John Phelps, the 2013 president of the Risk and Insurance Management Society, has a message for CFOs: they need to see risk management as a valuable tool that can help move a company toward its objectives while helping with cost containment. He would also like them to understand that risk can be identified, measured for intensity and impact, understood, and then diminished — as has been the case with his company.
Phelps, who is the director of business risk solutions for Blue Cross and Blue Shield of Florida Inc. (Florida Blue), has seen the benefits firsthand. At his own company, risk management has been key in helping to prepare for President Obama’s Patient Protection and Affordable Care Act. Designed to increase efficiencies between the payer and providers, the act represents a sea change in compensation models and relations with customers.
Florida Blue, a not-for-profit with about 4 million health-care members and serving 15.5 million people in 16 states through its affiliated companies, wants health-care financing to be realigned to reward both practitioners and consumers.
To achieve its goals of controlling costs and increasing the quality of care, Phelps says, Florida Blue is developing provider groups called accountable care organizations (ACOs). These are groups, or “communities,” of doctors, hospitals, and other health-care providers who will work together to coordinate care for their Medicare patients. The ACOs will help avoid duplication of services, prevent medical errors, and, at the same time, keep costs down, the theory goes.
Why the change to the ACO model? The previous fee-for-service model compensated doctors and hospitals for services provided — doctor visits and procedures — without any consideration of outcomes. The more services a doctor provided to the member, the more Florida Blue paid the doctor or hospital, Phelps explains.

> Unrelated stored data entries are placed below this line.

(* ===== verification/DNLBuild.v ===== *)
(** The isos of the flat netlist: what each task of the builder does to the isos
    and to the iso identifiers of terminals, what the two rounds and the dangling
    nets leave, and that two terminals have one iso exactly when they are connected. *)
From stdpp Require Import sorting relations.
From S2P Require Import Prelude NLID Store Bus Contents Connections DesignNets Interface InterfaceSteps InterfaceTerms TermLifetime InstanceSteps MergeAssigns NetlistRuns Paths PathSteps Equipotential EquipotentialSteps DNL DNLFlatten DNLIsos.
Local Open Scope Z_scope.

(** * Types of isos *)

Definition const_step (cur ty : IsoType) : IsoType :=
  if bool_decide (cur = AMBIGUOUS) || bool_decide (ty = STANDART) then cur
  else if negb (bool_decide (cur = STANDART)) && negb (bool_decide (cur = ty)) then AMBIGUOUS else ty.
(** The type of an iso on nets of these types. *)
Definition merged_isoType (nets : IsoType -> Prop) (r : IsoType) : Prop :=
  match r with
  | STANDART => forall ty, nets ty -> ty = STANDART
  | AMBIGUOUS => exists a b, nets a /\ nets b /\ a <> b /\ a <> STANDART /\ b <> STANDART
  | SHADOW => False
  | c => nets c /\ forall ty, nets ty -> ty = STANDART \/ ty = c
  end.
Definition is_const (c : IsoType) : Prop := c = CONST0 \/ c = CONST1 \/ c = CONSTX \/ c = CONSTZ.
Definition is_net_isoType (ty : IsoType) : Prop := ty <> AMBIGUOUS /\ ty <> SHADOW.
Lemma merged_const nets c : is_const c -> merged_isoType nets c <-> nets c /\ forall ty, nets ty -> ty = STANDART \/ ty = c.
Proof. intros [->|[->|[->| ->]]]; done. Qed.
Lemma is_const_net ty : is_net_isoType ty -> ty <> STANDART -> is_const ty.
Proof. intros [? ?] ?. unfold is_const. destruct ty; auto; done. Qed.
Lemma merged_is_const nets r : merged_isoType nets r -> r <> STANDART -> r <> AMBIGUOUS -> is_const r.
Proof. intros H ? ?. unfold is_const. destruct r; auto; done. Qed.
Lemma const_not_standart c : is_const c -> c <> STANDART /\ c <> AMBIGUOUS.
Proof. by intros [->|[->|[->| ->]]]. Qed.
Lemma const_step_snoc nets r ty : (forall a, nets a -> is_net_isoType a) -> is_net_isoType ty -> merged_isoType nets r ->
  merged_isoType (fun a => nets a \/ a = ty) (const_step r ty).
Proof.
  intros Hn Hty H. unfold const_step. destruct (bool_decide_reflect (ty = STANDART)) as [->|Hs]; [rewrite orb_true_r|rewrite orb_false_r].
  { destruct (decide (r = AMBIGUOUS)) as [->|Ha]; [destruct H as (a & b & ? & ? & ?); exists a, b; tauto|].
    destruct (decide (r = STANDART)) as [->|Hr]; [intros a [Ha'|Ha']; [by apply H|done]|].
    pose proof (merged_is_const _ _ H Hr Ha) as Hc. apply (merged_const _ _ Hc). apply (merged_const _ _ Hc) in H as [H1 H2].
    split; [by left|]. intros a [Ha'| ->]; [by apply H2|by left]. }
  pose proof (is_const_net ty Hty Hs) as Hct. case_bool_decide as Ha; [subst r; destruct H as (a & b & ? & ? & ?); exists a, b; tauto|].
  destruct (bool_decide_reflect (r = STANDART)) as [->|Hr]; cbn [negb andb].
  { apply (merged_const _ _ Hct). split; [by right|]. intros a [Ha'| ->]; [left; by apply H|by right]. }
  pose proof (merged_is_const _ _ H Hr Ha) as Hc. apply (merged_const _ _ Hc) in H as [H1 H2].
  case_bool_decide as He; cbn [negb].
  - subst r. apply (merged_const _ _ Hct). split; [by left|]. intros a [Ha'| ->]; [by apply H2|by right].
  - exists r, ty. destruct (const_not_standart _ Hc), (const_not_standart _ Hct). tauto.
Qed.
Lemma merged_isoType_ext nets nets' r : (forall a, nets a <-> nets' a) -> merged_isoType nets r -> merged_isoType nets' r.
Proof. intros H. destruct r; cbn; first [done|setoid_rewrite H; done]. Qed.
Definition const_type (l : list IsoType) : IsoType := foldl const_step STANDART l.
Lemma const_type_merged l : Forall is_net_isoType l -> merged_isoType (fun ty => ty ∈ l) (const_type l).
Proof.
  induction l as [|ty l IH] using rev_ind; intros Hl; [intros ty Hty; by apply not_elem_of_nil in Hty|]. apply Forall_app in Hl as [Hl Hty].
  apply (proj1 (Forall_singleton _ _)) in Hty. unfold const_type. rewrite foldl_app. cbn. eapply merged_isoType_ext; [|apply const_step_snoc; [|exact Hty|by apply IH]].
  - intros a. cbn. rewrite elem_of_app, list_elem_of_singleton. done.
  - intros a Ha. by apply (proj1 (Forall_forall _ _) Hl).
Qed.
Lemma net_isoType_ok s0 n : is_net_isoType (net_isoType s0 n).
Proof. unfold net_isoType. by destruct (getType s0 n). Qed.
Lemma net_constant_type s0 n : net_constant s0 n = negb (bool_decide (net_isoType s0 n = STANDART)).
Proof. unfold net_constant, net_isoType. by destruct (getType s0 n). Qed.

The new model will be “value based,” he says. Under the new reimbursement models, there is an emphasis on the quality of the care rendered. The better the quality of its services, the more a provider can make in income, says Phelps. The better the patient outcomes, the greater the reimbursement.
When it came time for the company to identify the risks associated with this new model, risk management was called in. Phelps engaged people from all over the company who were affected by the new law, including those in health-care services, IT, finance, legal affairs, compliance, and internal audit. The team identified the relevant risks associated with the transformation to the new reimbursement method and evaluated each risk against the company’s standard rating criterion, he says.

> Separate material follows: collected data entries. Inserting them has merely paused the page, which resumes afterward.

(* ===== verification/DNLProperties.v ===== *)
(** What the flat netlist promises of the hierarchy it is made from, and its isos
    of the connections of the netlist. *)
From stdpp Require Import sorting relations.
From S2P Require Import Prelude NLID Store Bus Contents Connections DesignNets Interface InterfaceSteps InterfaceTerms TermLifetime InstanceSteps MergeAssigns NetlistRuns Paths PathSteps Equipotential EquipotentialSteps PathProperties DNL DNLFlatten DNLIsos DNLBuild.
Local Open Scope Z_scope.

(** A design that can be unfolded: it does not contain itself, the 32-bit order
    identifiers of its objects do not come around, the top or a child of it has a
    terminal, and there is fuel for all the paths below it. *)
Record flattenable (t : structure) (rank : loc -> nat) (top : loc) (fuel : nat) : Prop := {
  fl_rank i inst : instHeap t !! i = Some inst -> (rank (model_ (h_extra inst)) < rank (h_design inst))%nat;
  fl_small m : Z.of_nat (length (getInstances t m)) <= 2 ^ 32 /\ Z.of_nat (length (getBitTerms t m)) <= 2 ^ 32;
  fl_top : is_Some (designs t !! top);
  fl_terminal : has_terminal t top;
  fl_fuel : (size_below t rank top <= fuel)%nat;
  fl_depth : (rank top < fuel)%nat }.
(** The paths from the top, each with a number. *)
Definition numbers_paths (t : structure) (top : loc) (P : list (list loc)) : Prop :=
  NoDup P /\ P !! 0%nat = Some [] /\ forall l, path_from t top l <-> exists k, P !! k = Some l.

Lemma flatten_flattened s0 rank top fuel o : reachable s0 -> flattenable (str s0) rank top fuel ->
  exists d o' P, flatten (str s0) fuel top (nothing_flat o) = (Ret tt, d) /\ orders_right (str s0) top o' /\ flattened (str s0) top o' P d.
Proof.
  intros [W _]%reachable_netlist_wf [Hr Hs Ht Hterm Hf Hd]. pose proof (flatten_ok (str s0) W rank Hr Hs top Ht fuel o (fun _ _ => False) Hf Hd Hterm) as H.
  unfold wp in H. destruct (flatten (str s0) fuel top (nothing_flat o)) as [[[]|e|] d]; [|done..]. destruct H as (o' & P & ? & ?). by exists d, o', P.
Qed.
Lemma flatten_view s0 rank top fuel o : reachable s0 -> flattenable (str s0) rank top fuel ->
  exists d P, flatten (str s0) fuel top (nothing_flat o) = (Ret tt, d) /\ flat_view (str s0) top P d.
Proof.
  intros H F. destruct (flatten_flattened s0 rank top fuel o H F) as (d & o' & P & E & Ho & Hfl). exists d, P. split; [done|].
  destruct (reachable_netlist_wf _ H) as [W _]. by eapply flattened_view.
Qed.

Section view.
Context (t : structure) (W : struct_wf t) (top : loc) (P : list (list loc)) (d : flat) (V : flat_view t top P d).
Lemma view_paths : numbers_paths t top P.
Proof. split; [apply fv_nodup|]. split; [apply fv_zero|]. intros l. apply fv_path. Qed.
Lemma view_parent k l i inst : P !! k = Some (l ++ [i]) -> DNLInstances_ d !! k = Some inst ->
  exists j J, P !! j = Some l /\ DNLInstances_ d !! j = Some J /\ getParentInstance d inst = Some J /\ dnl_parent inst = Some j.
Proof.
  intros Hk Hi. destruct (fv_instance k _ Hk) as (inst' & Hi' & (_ & _ & _ & _ & Hpar) & _). assert (inst' = inst) as -> by congruence.
  destruct (Hpar l i eq_refl) as (j & Hj & _ & HPj). destruct (fv_instance j l HPj) as (J & HJ & _). exists j, J. unfold getParentInstance. by rewrite Hj.
Qed.

(** Up from an instance. *)
Lemma isInstanceChild_from_ok n k l k' l' : P !! k = Some l -> P !! k' = Some l' -> l' <> [] -> (length l < n)%nat ->
  isInstanceChild_from d n (Some k') (Some k) = Ret (bool_decide (l' `prefix_of` l)).
Proof.
  intros Hk Hk' Hne. revert k Hk n. induction l as [|i l IH] using rev_ind; intros k Hk [|n] Hn; [cbn in Hn; lia| |rewrite length_app in Hn; cbn in Hn; lia|]; cbn [isInstanceChild_from].
  - rewrite (NoDup_lookup _ _ _ _ fv_nodup Hk fv_zero), bool_decide_true by done. rewrite bool_decide_false; [done|]. by intros ?%prefix_nil_inv.
  - rewrite bool_decide_false by (intros [= ->]; rewrite fv_zero in Hk; injection Hk as Hk; by destruct l). destruct (bool_decide_reflect (Some k' = Some k)) as [Heq|Heq].
    { injection Heq as ->. assert (l' = l ++ [i]) as -> by congruence. by rewrite bool_decide_true. }
    destruct (fv_instance k _ Hk) as (inst & Hi & _). destruct (view_parent k l i inst Hk Hi) as (j & J & Hj & _ & _ & Hpar). cbn [getDNLInstanceFromID]. rewrite Hi, Hpar.
    rewrite (IH j Hj n) by (rewrite length_app in Hn; cbn in Hn; lia). f_equal. apply bool_decide_ext. split; [intros H; by apply prefix_app_r|].
    intros [r Hr]. destruct r as [|x r _] using rev_ind; [rewrite app_nil_r in Hr; subst l'; by rewrite (NoDup_lookup _ _ _ _ fv_nodup Hk Hk') in Heq|].
    rewrite app_assoc in Hr. apply app_inj_tail in Hr as [-> _]. by exists r.
Qed.
Lemma isInstanceChild_ok n k l k' l' : P !! k = Some l -> P !! k' = Some l' -> (length l < n)%nat -> isInstanceChild d n (Some k') (Some k) = Ret (bool_decide (l' `prefix_of` l)).
Proof.
  intros Hk Hk' Hn. unfold isInstanceChild. destruct (bool_decide_reflect (Some k' = Some 0%nat)) as [Ht|Ht]; [injection Ht as ->; rewrite fv_zero in Hk'; injection Hk' as <-; by rewrite bool_decide_true by apply prefix_nil|].
  apply (isInstanceChild_from_ok n k l k' l' Hk Hk'); [|done]. intros ->. by rewrite (NoDup_lookup _ _ _ _ fv_nodup Hk' fv_zero) in Ht.
Qed.
(** The identifiers of the instances of a path. *)
Definition identifies (i : loc) (id : Z) : Prop := exists inst, instHeap t !! i = Some inst /\ h_id inst = id.
Lemma dnl_pathIDs_ok n k l inst : P !! k = Some l -> DNLInstances_ d !! k = Some inst -> (length l <= n)%nat ->
  exists ids, dnl_pathIDs t d n inst = Some ids /\ Forall2 identifies l ids.
Proof.
  revert n k inst. induction l as [|i l IH] using rev_ind; intros n k inst Hk Hi Hn; destruct (fv_instance k _ Hk) as (inst' & Hi' & Hat & _); assert (inst' = inst) as -> by congruence;
    pose proof (fv_isTop k _ inst Hk Hat) as Ht.
  - rewrite bool_decide_true in Ht by done. exists []. split; [destruct n; cbn; by rewrite Ht|constructor].
  - rewrite bool_decide_false in Ht by by destruct l. destruct n as [|n]; [rewrite length_app in Hn; cbn in Hn; lia|]. cbn [dnl_pathIDs]. rewrite Ht.
    destruct Hat as (-> & _). rewrite last_snoc. cbn [mbind option_bind]. assert (Hp : path_from t top (l ++ [i])) by (apply fv_path; by exists k).
    apply (path_from_snoc t) in Hp as [_ (v & Hv & _)%(elem_of_getInstances t W)]. rewrite Hv. cbn [mbind option_bind].
    destruct (view_parent k l i inst Hk Hi) as (j & J & Hj & HJ & -> & _). cbn [mbind option_bind].
    destruct (IH n j J Hj HJ) as (ids & -> & Hids); [rewrite length_app in Hn; cbn in Hn; lia|]. exists (ids ++ [h_id v]). split; [done|].
    apply Forall2_app; [done|]. constructor; [by exists v|constructor].
Qed.
Lemma path_from_chain l : path_from t top l -> chain t l.
Proof.
  induction l as [|i l IH] using rev_ind; [constructor|]. intros [Hl Hi]%(path_from_snoc t). constructor; [by apply IH|].
  apply (elem_of_getInstances t W) in Hi as (v & Hv & Hd). exists v. split; [done|]. destruct l as [|j l _] using rev_ind; [done|]. rewrite last_snoc.
  apply (path_from_snoc t) in Hl as [_ (J & HJ & _)%(elem_of_getInstances t W)]. exists J. split; [done|]. rewrite Hd, model_at_snoc. unfold modelOf. by rewrite HJ.
Qed.
(** [getPath] makes the path, or finds it. *)
Lemma dnl_getPath_ok n s k l inst E : paths_wf t s -> P !! k = Some l -> DNLInstances_ d !! k = Some inst -> (length l <= n)%nat ->
  wp (dnl_getPath t top d n inst) s (made t s l) E.
Proof.
  intros Ws Hk Hi Hn. destruct (dnl_pathIDs_ok n k l inst Hk Hi Hn) as (ids & Hids & Hall). unfold dnl_getPath. rewrite wp_bind. eapply wp_deref; [exact Hids|].
  assert (Hp : path_from t top l) by (apply fv_path; by exists k). unfold path_of_ids.
  apply (path_of_descriptor_ok t _ (fun id i => identifies i id)); [done| |by apply path_from_chain| |by apply Forall2_flip].
  - intros id i v (v' & Hv' & <-) Hv. assert (v' = v) as -> by congruence. f_equal. by apply getInstance_there.
  - intros i v Hh Hv. destruct l as [|j l]; [done|]. injection Hh as ->. destruct Hp as [(v' & Hv' & <-)%(elem_of_getInstances t W) _]. congruence.
Qed.
End view.

Lemma isUnder_ok t (W : struct_wf t) top o P d k l I k' l' J : orders_right t top o -> flattened t top o P d ->
  P !! k = Some l -> DNLInstances_ d !! k = Some I -> P !! k' = Some l' -> DNLInstances_ d !! k' = Some J -> isUnder I J = bool_decide (l' `prefix_of` l).
Proof.
  intros Ho F Hk HI Hk' HJ. pose proof (flattened_view t W top o P d Ho F) as V. destruct F as (s & n & U & C & ->).
  assert (Hs : forall j q K, P !! j = Some q -> (DNLInstances_ s ++ [null_instance]) !! j = Some K -> DNLInstances_ s !! j = Some K).
  { intros j q K Hj HK. rewrite lookup_app_l in HK; [done|]. rewrite (uf_length _ _ _ _ _ U). by eapply lookup_lt_Some. }
  cbn in HI, HJ. apply (Hs k l) in HI; [|done]. apply (Hs k' l') in HJ; [|done].
  destruct (C k l Hk Logic.I) as (a & b & (I' & HI' & Ha & Hb) & _). assert (I' = I) as -> by congruence.
  destruct (C k' l' Hk' Logic.I) as (a' & b' & (J' & HJ' & Ha' & Hb') & _ & _ & Hp). assert (J' = J) as -> by congruence.
  assert (Hid : forall j q K, P !! j = Some q -> DNLInstances_ s !! j = Some K -> is_none (dnl_id K) = false).
  { intros j q K Hj HK. destruct (uf_inst _ _ _ _ _ U j q Hj) as (K' & HK' & (_ & Hid & _) & _). assert (K' = K) as -> by congruence. by rewrite Hid. }
  unfold isUnder. rewrite (Hid k l I Hk HI), (Hid k' l' J Hk' HJ), Ha, Ha', Hb'. cbn. unfold id_lt. cbn.
  specialize (Hp k l a b Hk Logic.I ltac:(by exists I)). symmetry. case_bool_decide as H; symmetry.
  - apply Hp in H as [H1 H2]. rewrite (proj2 (Nat.leb_le _ _)) by done. cbn. apply negb_true_iff, Nat.leb_gt. done.
  - apply not_true_iff_false. intros [H1%Nat.leb_le H2%negb_true_iff%Nat.leb_gt]%andb_true_iff. apply H, Hp. lia.
Qed.

(** * The hierarchy *)

(** C7. Unfolding the hierarchy below a top design returns, when it is
    [flattenable]: no design contains itself, designs have at most 2^32 instances
    and terminals, the top or an instance in it has a terminal, and there is fuel
    for the instances and the depth. The instances are then
    the paths from the top, each once, and the null object at the end. An instance
    has the instance and the model at the end of its path, its parent is that of
    the path without its last instance, and the child found for an instance of its
    model is that of the path with the instance. The leaves are the instances,
    other than the top, of designs without instances, in order. *)
Theorem flat_instances s0 rank top fuel o : reachable s0 -> flattenable (str s0) rank top fuel ->
  exists d P, flatten (str s0) fuel top (nothing_flat o) = (Ret tt, d) /\ numbers_paths (str s0) top P /\
    length (DNLInstances_ d) = S (length P) /\ last (DNLInstances_ d) = Some null_instance /\
    (exists ks : list nat, leaves_ d = Some <$> ks /\ NoDup ks /\
       forall k, k ∈ ks <-> exists l, P !! k = Some l /\ l <> [] /\ getInstances (str s0) (model_at (str s0) top l) = []) /\
    forall k l, P !! k = Some l -> exists inst, DNLInstances_ d !! k = Some inst /\ dnl_id inst = Some k /\ dnl_instance inst = last l /\
      getSNLModel (str s0) top inst = Some (model_at (str s0) top l) /\
      (forall l' i, l = l' ++ [i] -> exists j J, P !! j = Some l' /\ DNLInstances_ d !! j = Some J /\ getParentInstance d inst = Some J) /\
      forall i, i ∈ getInstances (str s0) (model_at (str s0) top l) ->
        exists k' J, P !! k' = Some (l ++ [i]) /\ DNLInstances_ d !! k' = Some J /\ getChildInstance (str s0) top d inst i = Some J.
Proof.
  intros H F. destruct (flatten_view s0 rank top fuel o H F) as (d & P & E & V). destruct (reachable_netlist_wf _ H) as [W _]. exists d, P.
  split; [done|]. split; [by eapply view_paths|]. split; [apply fv_lengths|]. split; [apply fv_last|]. split; [rewrite fv_leaves; apply leaf_ids_ok|].
  intros k l Hk. destruct (fv_instance k l Hk) as (inst & Hi & Hat & _). exists inst. split; [done|]. pose proof Hat as (Hl & Hid & _). split; [done|]. split; [done|].
  split; [by eapply fv_model|]. split.
  - intros l' i ->. destruct (view_parent _ top P d V k l' i inst Hk Hi) as (j & J & Hj & HJ & Hp & _). by exists j, J.
  - intros i Hin. by apply (fv_getChildInstance k l inst i).
Qed.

Some of the risks, such as the implications and consequences of an unintended release of protected health information, were not previously understood, Phelps says. He cites a study by Ponemon Institute: according to the Third Annual Benchmark Study on Patient Privacy and Data Security, data breaches can have severe economic consequences. While the cost of breaches can range from $10,000 to more than $1 million per breach, Ponemon calculates that the average cost for the organizations represented in its study is $2.4 million over a two-year period — slightly up from $2.2 million in 2011 and $2.1 million in 2010 — which can have a significant impact on both Florida Blue’s bottom line and its reputation.
Process Change Assessed
Tackling this new dynamic required Florida Blue to initiate a process change. Phelps gives an example of the company’s consideration of a third-party vendor to help improve service to members who have a particular disease.
“That’s a change in process, and my department would conduct a risk assessment with the project team and other areas of the company impacted,” he says. “It provides them with richer (and often additional) information about the risks associated with this change. This helps the team build a better process with less uncertainty.”
The risks evaluated in a risk-assessment session can include systems risk, if a particular system can’t handle a new change; information-security risk; threats to reputation; risks from the loss of a key employee; and liability risk. Each risk is evaluated on a scale of 1 to 10 for three risk aspects: impact, likelihood, and effectiveness of controls, says Phelps. The scoring allows creation of a risk index to help determine which risks are more significant to the company.
After the risks have been identified and evaluated, a mitigation plan is developed by the responsible area, Phelps says. Specific measures are listed on the plan to reduce the uncertainty associated with the risk. Next, a deliverable date and person responsible are assigned. “My department follows up on these plans quarterly,” he notes.
As a result of its work with the third-party vendor risk, the development team made changes in contracts and the supporting processes to address those risks. These changes have helped Florida Blue curtail the risk of data breaches, along with other risks. The changes may include improving indemnification and insurance coverage to address the confidentiality peril, as well as changes in the responsibilities of workers to control the risk better, depending upon the contract and the risk, Phelps says.
All this planning and evaluation will help ensure a smoother transition to the new environment created by the act, will help avoid costly pitfalls, and help minimize any possible lapses in relations with health-care providers and patients, he says.
“This is an example of risk management’s value, which can be difficult to prove, but no one can argue that in this case the enterprise risk management process provided significant value and supported the achievement of corporate objectives,” Phelps observes.
In fact, he adds, “This is an example where the value of risk management is clear.”